06 06 49 Page : 8 [29] L’Organisme prétend que pour donner à la demanderesse accès aux documents recherchés, il faudrait procéder notamment au calcul et à la compilation de renseignements et, conséquemment, modifier le système informatique de l’Organisme afin de pouvoir créer ces documents pour satisfaire la demande. Or, l’article 15 de la Loi sur l’accès stipule : 15. Le droit d'accès ne porte que sur les documents dont la communication ne requiert ni calcul, ni comparaison de renseignements. [30] Cependant, le témoin de l’Organisme reconnaît à l’audience que les renseignements demandés par la demanderesse se trouvent dans un système informatique identifié qui lui est propre. Le témoin décrit, entre autres, le processus et les diverses étapes devant être suivis pour accéder à ces renseignements.

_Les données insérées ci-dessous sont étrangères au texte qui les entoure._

Lemma emit_limits clk ty b s :
  per_upstream_limit (emit clk ty b s) = per_upstream_limit s /\ max_memory_bytes (emit clk ty b s) = max_memory_bytes s /\
  queue_len (emit clk ty b s) = queue_len s.
Proof. unfold emit. by destruct (cdc_sender s). Qed.

Lemma insert_impl_queue N clk q r u c s :
  inv N s -> per_upstream_limit s = None -> max_memory_bytes s <= 0 -> Z.of_nat (queue_len s) < N ->
  let s' := insert_impl clk q r u c s in
  (queue_len s' <= S (queue_len s))%nat /\ per_upstream_limit s' = None /\ max_memory_bytes s' <= 0.
Proof.
  intros (_ & Hc & _) Hp Hm Hl s'. unfold s', insert_impl, check_upstream_limit. rewrite Hp.
  set (e := new_entry clk r u (Some q) c).
  pose proof (tracked_insert_frame (hash_query q) e s) as (_ & Hst & Hcfg & _).
  set (s1 := tracked_insert (hash_query q) e s) in *.
  match goal with |- context [if _ then s3fifo_admit _ ?x else _] => set (s3 := x) in * end.
  assert (Hs3 : s3fifo s3 = s3fifo s /\ per_upstream_limit s3 = None /\ max_memory_bytes s3 = max_memory_bytes s).
  { unfold cfg in Hcfg. unfold s3. destruct (normalized_matching s1); simpl; split_and!; congruence. }
  destruct Hs3 as (Hf3 & Hp3 & Hm3).
  assert (Hq3 : queue_len s3 = queue_len s) by (unfold queue_len; by rewrite Hf3).
  assert (H4 : forall b : bool, let s4 := if b then s3fifo_admit (hash_query q) s3 else s3 in
            (queue_len s4 <= S (queue_len s))%nat /\ per_upstream_limit s4 = None /\ max_memory_bytes s4 <= 0).
  { intros [] s4; unfold s4; [|split_and!; [lia|done|lia]].
    destruct (admit_queue N (hash_query q) s3) as (-> & -> & -> & _); [by rewrite Hf3|by rewrite Hq3|lia|].
    split_and!; [lia|done|lia]. }
  match goal with |- context [match ?p with Some pl => emit clk Insert _ ?x | None => _ end] =>
    specialize (H4 (negb (bool_decide (is_Some (entries s !! hash_query q)))));
    destruct p as [pl|]; [destruct (emit_limits clk Insert (builder_insert q pl u) x) as (-> & -> & ->)|]; exact H4 end.
Qed.
End CacheSpec.
(* ===== verification/CacheSweep.v ===== *)
(** * Sweeps over the cache

    The maintenance operations of the store iterate over the concurrent map,
    collect the keys they want gone, and remove them one by one.  These lemmas
    say what such a sweep leaves, whatever the order of the iteration. *)

From Stdlib Require Import SpecFloat.
From S2P Require Import Prelude Floats Text Types Cdc Cache CacheInv CacheReach CacheSpec.
Open Scope Z_scope.
Open Scope conproxy_scope.

Section CacheSweep.
Context `{E : CacheEnv} {L : CacheEnvLaws E}.
Implicit Types (s : CacheStore) (h : QueryHash) (e : CacheEntry) (clk : Clock)
  (m : gmap QueryHash CacheEntry).

(** ** Iteration *)

Lemma elem_of_map_iter m h e : (h, e) ∈ map_iter m <-> m !! h = Some e.
Proof. rewrite map_iter_perm. apply elem_of_map_to_list. Qed.

Lemma NoDup_map_iter m : NoDup (map fst (map_iter m)).
Proof.
  change (map fst (map_iter m)) with ((map_iter m).*1). rewrite map_iter_perm.
  apply NoDup_fst_map_to_list.
Qed.

Definition keys_where (p : QueryHash * CacheEntry -> bool) m : list QueryHash :=
  map fst (List.filter p (map_iter m)).

Lemma elem_of_keys_where p m h :
  h ∈ keys_where p m <-> exists e, m !! h = Some e /\ p (h, e) = true.
Proof.
  unfold keys_where. rewrite list_elem_of_In, in_map_iff. split.
  - intros ([h' e] & <- & Hin%filter_In). destruct Hin as [Hin Hp].
    exists e. split; [|done]. by apply elem_of_map_iter, list_elem_of_In.
  - intros (e & He & Hp). exists (h, e). split; [done|]. apply filter_In.
    split; [|done]. by apply list_elem_of_In, elem_of_map_iter.
Qed.

Lemma NoDup_filter_fst {A B} (p : A * B -> bool) (l : list (A * B)) :
  NoDup (map fst l) -> NoDup (map fst (List.filter p l)).
Proof.
  induction l as [|[a b] l IH]; simpl; intros Hnd; [constructor|].
  apply NoDup_cons in Hnd as [Hni Hnd].
  destruct (p (a, b)); simpl; [constructor; [|by apply IH]|by apply IH].
  rewrite list_elem_of_In, in_map_iff. intros ([a' b'] & Ha & Hin%filter_In). simpl in Ha. subst.
  apply Hni. rewrite list_elem_of_In. destruct Hin as [Hin _]. by apply (in_map fst) in Hin.
Qed.

Lemma NoDup_keys_where p m : NoDup (keys_where p m).
Proof. apply NoDup_filter_fst, NoDup_map_iter. Qed.

(** Counting by iteration is counting over the map. *)
Lemma count_iter (p : CacheEntry -> bool) m :
  zlen (List.filter (fun he : QueryHash * CacheEntry => p he.2) (map_iter m)) =
  msum (fun e => if p e then 1 else 0) m.
Proof.
  assert (forall l l' : list (QueryHash * CacheEntry), l ≡ₚ l' ->
    zlen (List.filter (fun he => p he.2) l) = zlen (List.filter (fun he => p he.2) l')) as Hp.
  { intros l l' Hl. induction Hl; simpl; try done; try lia.
    - destruct (p x.2); rewrite ?zlen_cons; lia.
    - destruct (p x.2), (p y.2); rewrite ?zlen_cons; lia. }
  rewrite (Hp _ _ (map_iter_perm m)).
  induction m as [|h e m Hh IH] using map_ind; [done|].
  rewrite msum_insert_new, <- IH by done.
  rewrite (Hp _ _ (map_to_list_insert m h e Hh)). simpl.
  destruct (p e); rewrite ?zlen_cons; lia.
Qed.

(** ** Removing a list of keys *)

Lemma remove_all_lookup hs s h :
  entries (snd (remove_all hs s)) !! h = if decide (h ∈ hs) then None else entries s !! h.
Proof.
  revert s. induction hs as [|h0 hs IH]; intros s; [done|]. cbn [remove_all].
  pose proof (tracked_remove_spec h0 s) as Hs.
  destruct (tracked_remove h0 s) as [[e|] s1]; simpl in *; destruct Hs as (_ & He & _).
  1: specialize (IH s1); destruct (remove_all hs s1) as [es s2]; simpl in *.
  all: rewrite IH, He, lookup_delete;
    destruct (decide (h ∈ h0 :: hs)) as [Hin|Hin]; rewrite elem_of_cons in Hin;
    repeat case_decide; naive_solver.
Qed.

Lemma remove_all_removed hs s :
  NoDup hs -> map Some (fst (remove_all hs s)) = List.filter (fun o => bool_decide (is_Some o))
                                                    (map (fun h => entries s !! h) hs).
Proof.
  revert s. induction hs as [|h0 hs IH]; intros s Hnd; simpl; [done|].
  apply NoDup_cons in Hnd as [Hni Hnd].
  pose proof (tracked_remove_spec h0 s) as Hs.
  assert (forall s1, entries s1 = delete h0 (entries s) ->
            map (fun h => entries s1 !! h) hs = map (fun h => entries s !! h) hs) as Hsame.
  { intros s1 He. apply map_ext_in. intros h Hin. rewrite He, lookup_delete_ne; [done|].
    intros ->. by apply Hni, list_elem_of_In. }
  destruct (tracked_remove h0 s) as [[e|] s1]; simpl in *; destruct Hs as (Heq & He & _); rewrite <- Heq.
  - rewrite bool_decide_eq_true_2 by eauto. specialize (IH s1 Hnd).
    destruct (remove_all hs s1) as [es s2]; simpl in *. by rewrite IH, Hsame.
  - rewrite bool_decide_eq_false_2 by (by intros []). by rewrite IH, Hsame.
Qed.

Lemma remove_all_count hs s :
  NoDup hs -> (forall h, h ∈ hs -> is_Some (entries s !! h)) ->
  zlen (fst (remove_all hs s)) = zlen hs.
Proof.
  intros Hnd Hall. pose proof (remove_all_removed hs s Hnd) as Hr.
  apply (f_equal length) in Hr. rewrite length_map in Hr. unfold zlen. rewrite Hr.
  clear Hr. induction hs as [|h hs IH]; simpl; [done|].
  apply NoDup_cons in Hnd as [_ Hnd].
  rewrite bool_decide_eq_true_2 by (apply Hall; set_solver). simpl.
  rewrite !Nat2Z.inj_succ. f_equal. apply IH; [done|]. intros. apply Hall. set_solver.
Qed.

(** The keys that satisfy [p] go, the others stay. *)
Lemma sweep_lookup (p : CacheEntry -> bool) s h :
  entries (snd (remove_all (keys_where (fun he => p he.2) (entries s)) s)) !! h =
  match entries s !! h with Some e => if p e then None else Some e | None => None end.
Proof.
  rewrite remove_all_lookup. case_decide as Hin; rewrite elem_of_keys_where in Hin; simpl in Hin.
  - destruct Hin as (e & -> & Hp). by rewrite Hp.
  - destruct (entries s !! h) as [e|]; [|done]. destruct (p e) eqn:Ep; [|done].
    exfalso. eauto.
Qed.

Lemma sweep_count (p : CacheEntry -> bool) s :
  zlen (fst (remove_all (keys_where (fun he => p he.2) (entries s)) s)) =
  msum (fun e => if p e then 1 else 0) (entries s).
Proof.
  rewrite remove_all_count, <- count_iter.
  - unfold keys_where, zlen. by rewrite length_map.
  - apply NoDup_keys_where.
  - intros h (e & He & _)%elem_of_keys_where. eauto.
Qed.
End CacheSweep.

De plus, il faudrait quatre à cinq minutes, à un membre du personnel de l’Organisme, pour repérer un chèque. [31] J’ai pris connaissance du document (pièce O-4 confidentielle) déposé à l’audience. Il s’agit de renseignements préparés par la Banque nationale du Canada à l’attention de l’« ancien Québec » au 31 décembre 2003. [32] La preuve démontre que les renseignements existent sur support informatique. La demanderesse est prête à les consulter, à en prendre possession dans leur forme actuelle, de manière à ce qu’elle puisse faire sa propre compilation. L’Organisme ne peut donc pas, sur la base de l’article 15 de la Loi sur l’accès, lui en refuser l’accès, conformément à l’affaire Verville c. Montréal (Société de transport de la Communauté urbaine de) 6 . [33] POUR CES MOTIFS, LA COMMISSION : ACCUEILLE la demande de révision de la demanderesse contre l’Organisme; CONSTATE que, selon la preuve, les documents recherchés par la demanderesse sont disponibles au sein de l’Organisme; 6 [1988] C.A.I. 239.